WHAT THE TASK REQUIRES:
Using the entries below, write out the line with "execEvalStmt ng s db 1", the line with "qry err)).1 ∧", and every line in between, exactly as each is written.

(Stored dataset items)
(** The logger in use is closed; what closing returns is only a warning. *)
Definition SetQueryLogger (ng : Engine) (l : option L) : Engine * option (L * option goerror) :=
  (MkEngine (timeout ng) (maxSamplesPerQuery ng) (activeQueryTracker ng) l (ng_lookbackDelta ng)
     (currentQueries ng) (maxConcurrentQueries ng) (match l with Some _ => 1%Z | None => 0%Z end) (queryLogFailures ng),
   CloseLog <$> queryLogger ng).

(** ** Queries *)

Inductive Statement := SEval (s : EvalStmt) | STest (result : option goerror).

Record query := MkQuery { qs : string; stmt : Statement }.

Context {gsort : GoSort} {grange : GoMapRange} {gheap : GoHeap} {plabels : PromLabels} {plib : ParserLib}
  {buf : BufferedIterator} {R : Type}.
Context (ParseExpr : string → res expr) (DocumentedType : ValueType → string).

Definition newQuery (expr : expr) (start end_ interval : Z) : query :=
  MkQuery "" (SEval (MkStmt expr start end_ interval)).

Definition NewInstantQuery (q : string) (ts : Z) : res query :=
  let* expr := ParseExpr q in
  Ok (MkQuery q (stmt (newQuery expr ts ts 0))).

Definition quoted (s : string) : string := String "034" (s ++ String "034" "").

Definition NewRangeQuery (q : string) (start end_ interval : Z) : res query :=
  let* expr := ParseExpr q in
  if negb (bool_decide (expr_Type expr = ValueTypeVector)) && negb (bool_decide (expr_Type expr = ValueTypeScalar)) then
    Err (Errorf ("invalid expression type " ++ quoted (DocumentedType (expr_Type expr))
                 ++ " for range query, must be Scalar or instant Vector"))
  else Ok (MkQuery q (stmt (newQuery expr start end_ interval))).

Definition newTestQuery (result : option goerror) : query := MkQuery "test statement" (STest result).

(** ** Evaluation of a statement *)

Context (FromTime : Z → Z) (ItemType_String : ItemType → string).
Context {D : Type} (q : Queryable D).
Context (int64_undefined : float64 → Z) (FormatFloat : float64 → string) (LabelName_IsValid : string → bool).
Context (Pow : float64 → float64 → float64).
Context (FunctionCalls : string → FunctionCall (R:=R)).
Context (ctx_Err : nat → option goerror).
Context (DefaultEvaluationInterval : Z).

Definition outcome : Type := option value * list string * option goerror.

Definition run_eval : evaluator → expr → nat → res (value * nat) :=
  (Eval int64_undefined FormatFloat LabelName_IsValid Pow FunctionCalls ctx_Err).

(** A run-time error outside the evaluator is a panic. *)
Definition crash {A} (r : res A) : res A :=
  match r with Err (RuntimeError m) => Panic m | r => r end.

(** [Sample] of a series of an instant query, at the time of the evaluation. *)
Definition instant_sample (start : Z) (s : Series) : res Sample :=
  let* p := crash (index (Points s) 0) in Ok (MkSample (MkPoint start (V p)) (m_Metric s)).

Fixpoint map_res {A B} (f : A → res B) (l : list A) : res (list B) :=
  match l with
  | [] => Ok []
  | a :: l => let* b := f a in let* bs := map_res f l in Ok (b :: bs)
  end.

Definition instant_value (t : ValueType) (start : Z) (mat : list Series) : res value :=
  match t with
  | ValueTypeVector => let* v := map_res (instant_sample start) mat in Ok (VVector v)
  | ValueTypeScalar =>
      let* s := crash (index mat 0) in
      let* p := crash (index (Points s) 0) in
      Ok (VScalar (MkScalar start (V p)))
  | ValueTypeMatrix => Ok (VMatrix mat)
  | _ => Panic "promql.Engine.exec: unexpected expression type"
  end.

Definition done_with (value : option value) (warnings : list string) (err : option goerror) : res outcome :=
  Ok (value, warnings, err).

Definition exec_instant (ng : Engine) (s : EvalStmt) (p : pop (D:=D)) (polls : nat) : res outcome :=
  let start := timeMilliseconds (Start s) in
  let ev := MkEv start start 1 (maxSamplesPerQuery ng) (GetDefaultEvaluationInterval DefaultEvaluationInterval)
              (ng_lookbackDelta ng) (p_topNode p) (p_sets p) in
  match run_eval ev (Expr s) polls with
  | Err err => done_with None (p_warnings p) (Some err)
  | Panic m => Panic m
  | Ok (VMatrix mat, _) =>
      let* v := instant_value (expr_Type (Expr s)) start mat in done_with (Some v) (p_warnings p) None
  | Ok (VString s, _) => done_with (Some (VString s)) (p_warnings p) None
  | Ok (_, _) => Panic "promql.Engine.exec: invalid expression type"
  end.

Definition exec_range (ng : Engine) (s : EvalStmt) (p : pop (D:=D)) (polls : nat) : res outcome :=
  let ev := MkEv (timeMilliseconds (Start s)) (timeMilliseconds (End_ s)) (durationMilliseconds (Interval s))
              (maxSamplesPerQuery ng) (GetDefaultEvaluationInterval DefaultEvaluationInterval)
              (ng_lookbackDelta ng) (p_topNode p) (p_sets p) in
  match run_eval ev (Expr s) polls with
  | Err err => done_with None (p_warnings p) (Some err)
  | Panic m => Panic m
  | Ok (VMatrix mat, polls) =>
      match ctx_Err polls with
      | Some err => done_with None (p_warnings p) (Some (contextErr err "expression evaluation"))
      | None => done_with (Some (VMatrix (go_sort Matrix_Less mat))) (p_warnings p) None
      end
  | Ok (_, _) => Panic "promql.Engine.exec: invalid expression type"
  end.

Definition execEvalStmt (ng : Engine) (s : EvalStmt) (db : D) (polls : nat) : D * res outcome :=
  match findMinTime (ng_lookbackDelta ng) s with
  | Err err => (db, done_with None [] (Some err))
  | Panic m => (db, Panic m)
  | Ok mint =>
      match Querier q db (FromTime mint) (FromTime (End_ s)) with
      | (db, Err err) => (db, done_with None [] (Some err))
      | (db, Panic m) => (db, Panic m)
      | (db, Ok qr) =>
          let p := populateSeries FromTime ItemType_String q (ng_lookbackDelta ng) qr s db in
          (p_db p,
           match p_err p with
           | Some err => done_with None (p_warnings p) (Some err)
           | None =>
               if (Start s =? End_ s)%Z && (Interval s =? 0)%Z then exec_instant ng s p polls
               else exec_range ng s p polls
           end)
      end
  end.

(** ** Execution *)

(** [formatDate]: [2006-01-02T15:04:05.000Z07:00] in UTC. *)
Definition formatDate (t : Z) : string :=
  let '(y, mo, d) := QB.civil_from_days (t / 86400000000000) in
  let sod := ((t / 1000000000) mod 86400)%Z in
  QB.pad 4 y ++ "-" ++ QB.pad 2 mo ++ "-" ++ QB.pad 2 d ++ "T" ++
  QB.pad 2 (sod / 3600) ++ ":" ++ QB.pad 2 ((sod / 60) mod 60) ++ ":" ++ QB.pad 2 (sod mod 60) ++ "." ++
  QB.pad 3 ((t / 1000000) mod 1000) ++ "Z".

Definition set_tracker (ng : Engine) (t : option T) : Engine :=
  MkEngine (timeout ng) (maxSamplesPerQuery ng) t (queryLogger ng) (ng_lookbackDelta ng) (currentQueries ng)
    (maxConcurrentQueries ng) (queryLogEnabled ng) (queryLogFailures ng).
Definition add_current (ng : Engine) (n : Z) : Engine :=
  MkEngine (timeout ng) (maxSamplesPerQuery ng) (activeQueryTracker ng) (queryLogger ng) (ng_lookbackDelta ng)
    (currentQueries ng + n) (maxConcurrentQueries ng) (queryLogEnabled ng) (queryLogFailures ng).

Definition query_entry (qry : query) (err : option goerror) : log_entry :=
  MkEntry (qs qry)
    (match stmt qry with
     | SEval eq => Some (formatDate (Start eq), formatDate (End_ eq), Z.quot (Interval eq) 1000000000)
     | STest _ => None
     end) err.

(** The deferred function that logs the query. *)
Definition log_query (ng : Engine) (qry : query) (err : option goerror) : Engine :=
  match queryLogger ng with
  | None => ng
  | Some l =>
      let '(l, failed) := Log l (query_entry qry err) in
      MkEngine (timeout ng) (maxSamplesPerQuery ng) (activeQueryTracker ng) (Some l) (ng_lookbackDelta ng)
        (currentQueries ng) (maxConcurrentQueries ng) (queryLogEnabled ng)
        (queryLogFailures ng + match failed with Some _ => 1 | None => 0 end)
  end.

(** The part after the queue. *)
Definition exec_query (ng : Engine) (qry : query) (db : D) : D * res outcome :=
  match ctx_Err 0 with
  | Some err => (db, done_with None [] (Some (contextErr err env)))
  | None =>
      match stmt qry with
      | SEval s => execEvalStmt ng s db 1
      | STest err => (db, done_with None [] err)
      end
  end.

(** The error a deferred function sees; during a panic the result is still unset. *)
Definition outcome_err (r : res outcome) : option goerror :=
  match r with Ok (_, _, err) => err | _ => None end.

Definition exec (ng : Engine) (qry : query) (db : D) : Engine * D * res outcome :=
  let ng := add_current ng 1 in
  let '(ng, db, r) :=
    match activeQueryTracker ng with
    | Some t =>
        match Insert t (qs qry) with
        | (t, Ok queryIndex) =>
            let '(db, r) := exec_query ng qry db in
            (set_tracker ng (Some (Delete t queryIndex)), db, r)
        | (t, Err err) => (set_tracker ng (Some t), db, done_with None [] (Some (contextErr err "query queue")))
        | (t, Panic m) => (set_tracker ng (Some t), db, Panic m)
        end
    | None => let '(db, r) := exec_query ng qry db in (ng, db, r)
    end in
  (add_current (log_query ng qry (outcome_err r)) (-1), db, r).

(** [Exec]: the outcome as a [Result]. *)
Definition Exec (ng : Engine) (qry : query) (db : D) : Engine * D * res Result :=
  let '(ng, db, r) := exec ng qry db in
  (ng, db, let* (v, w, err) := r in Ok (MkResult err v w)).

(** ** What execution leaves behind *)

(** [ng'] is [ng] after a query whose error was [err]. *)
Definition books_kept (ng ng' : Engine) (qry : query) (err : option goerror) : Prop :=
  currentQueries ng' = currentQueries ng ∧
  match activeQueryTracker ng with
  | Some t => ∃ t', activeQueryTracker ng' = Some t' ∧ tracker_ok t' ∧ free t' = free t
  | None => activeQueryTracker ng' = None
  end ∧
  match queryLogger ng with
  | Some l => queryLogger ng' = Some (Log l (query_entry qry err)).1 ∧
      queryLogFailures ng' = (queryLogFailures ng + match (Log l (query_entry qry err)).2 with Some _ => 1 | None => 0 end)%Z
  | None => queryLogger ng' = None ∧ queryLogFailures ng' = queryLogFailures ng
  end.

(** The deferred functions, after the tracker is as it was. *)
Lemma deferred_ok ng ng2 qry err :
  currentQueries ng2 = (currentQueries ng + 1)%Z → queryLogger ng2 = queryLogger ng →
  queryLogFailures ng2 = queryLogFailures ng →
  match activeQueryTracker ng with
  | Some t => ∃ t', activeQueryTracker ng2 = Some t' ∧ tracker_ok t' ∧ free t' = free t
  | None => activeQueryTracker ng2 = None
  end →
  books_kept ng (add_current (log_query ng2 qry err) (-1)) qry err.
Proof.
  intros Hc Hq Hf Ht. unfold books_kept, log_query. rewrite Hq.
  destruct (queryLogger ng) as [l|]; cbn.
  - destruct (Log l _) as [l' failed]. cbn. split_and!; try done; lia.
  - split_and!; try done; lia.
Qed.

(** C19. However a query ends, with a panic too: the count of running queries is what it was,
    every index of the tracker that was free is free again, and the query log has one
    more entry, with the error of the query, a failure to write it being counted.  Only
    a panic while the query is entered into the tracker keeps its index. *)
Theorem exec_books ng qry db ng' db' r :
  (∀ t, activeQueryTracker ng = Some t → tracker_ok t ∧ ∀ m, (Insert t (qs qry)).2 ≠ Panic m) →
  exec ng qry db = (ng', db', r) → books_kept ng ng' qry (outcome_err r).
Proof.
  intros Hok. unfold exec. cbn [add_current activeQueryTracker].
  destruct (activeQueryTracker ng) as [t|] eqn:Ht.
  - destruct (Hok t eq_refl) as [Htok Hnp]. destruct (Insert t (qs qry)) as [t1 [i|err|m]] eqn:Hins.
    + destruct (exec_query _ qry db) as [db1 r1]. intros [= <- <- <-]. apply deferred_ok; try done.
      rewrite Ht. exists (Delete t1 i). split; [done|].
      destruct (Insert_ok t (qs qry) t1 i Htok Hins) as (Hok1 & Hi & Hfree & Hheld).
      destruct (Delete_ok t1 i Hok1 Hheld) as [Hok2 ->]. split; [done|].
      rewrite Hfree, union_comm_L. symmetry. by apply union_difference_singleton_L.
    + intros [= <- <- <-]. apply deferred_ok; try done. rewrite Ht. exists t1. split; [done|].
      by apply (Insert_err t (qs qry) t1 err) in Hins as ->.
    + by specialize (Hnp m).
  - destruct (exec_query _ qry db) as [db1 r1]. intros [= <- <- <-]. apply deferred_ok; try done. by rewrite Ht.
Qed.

TASK OUTPUT:
      | SEval s => execEvalStmt ng s db 1
      | STest err => (db, done_with None [] err)
      end
  end.

(** The error a deferred function sees; during a panic the result is still unset. *)
Definition outcome_err (r : res outcome) : option goerror :=
  match r with Ok (_, _, err) => err | _ => None end.

Definition exec (ng : Engine) (qry : query) (db : D) : Engine * D * res outcome :=
  let ng := add_current ng 1 in
  let '(ng, db, r) :=
    match activeQueryTracker ng with
    | Some t =>
        match Insert t (qs qry) with
        | (t, Ok queryIndex) =>
            let '(db, r) := exec_query ng qry db in
            (set_tracker ng (Some (Delete t queryIndex)), db, r)
        | (t, Err err) => (set_tracker ng (Some t), db, done_with None [] (Some (contextErr err "query queue")))
        | (t, Panic m) => (set_tracker ng (Some t), db, Panic m)
        end
    | None => let '(db, r) := exec_query ng qry db in (ng, db, r)
    end in
  (add_current (log_query ng qry (outcome_err r)) (-1), db, r).

(** [Exec]: the outcome as a [Result]. *)
Definition Exec (ng : Engine) (qry : query) (db : D) : Engine * D * res Result :=
  let '(ng, db, r) := exec ng qry db in
  (ng, db, let* (v, w, err) := r in Ok (MkResult err v w)).

(** ** What execution leaves behind *)

(** [ng'] is [ng] after a query whose error was [err]. *)
Definition books_kept (ng ng' : Engine) (qry : query) (err : option goerror) : Prop :=
  currentQueries ng' = currentQueries ng ∧
  match activeQueryTracker ng with
  | Some t => ∃ t', activeQueryTracker ng' = Some t' ∧ tracker_ok t' ∧ free t' = free t
  | None => activeQueryTracker ng' = None
  end ∧
  match queryLogger ng with
  | Some l => queryLogger ng' = Some (Log l (query_entry qry err)).1 ∧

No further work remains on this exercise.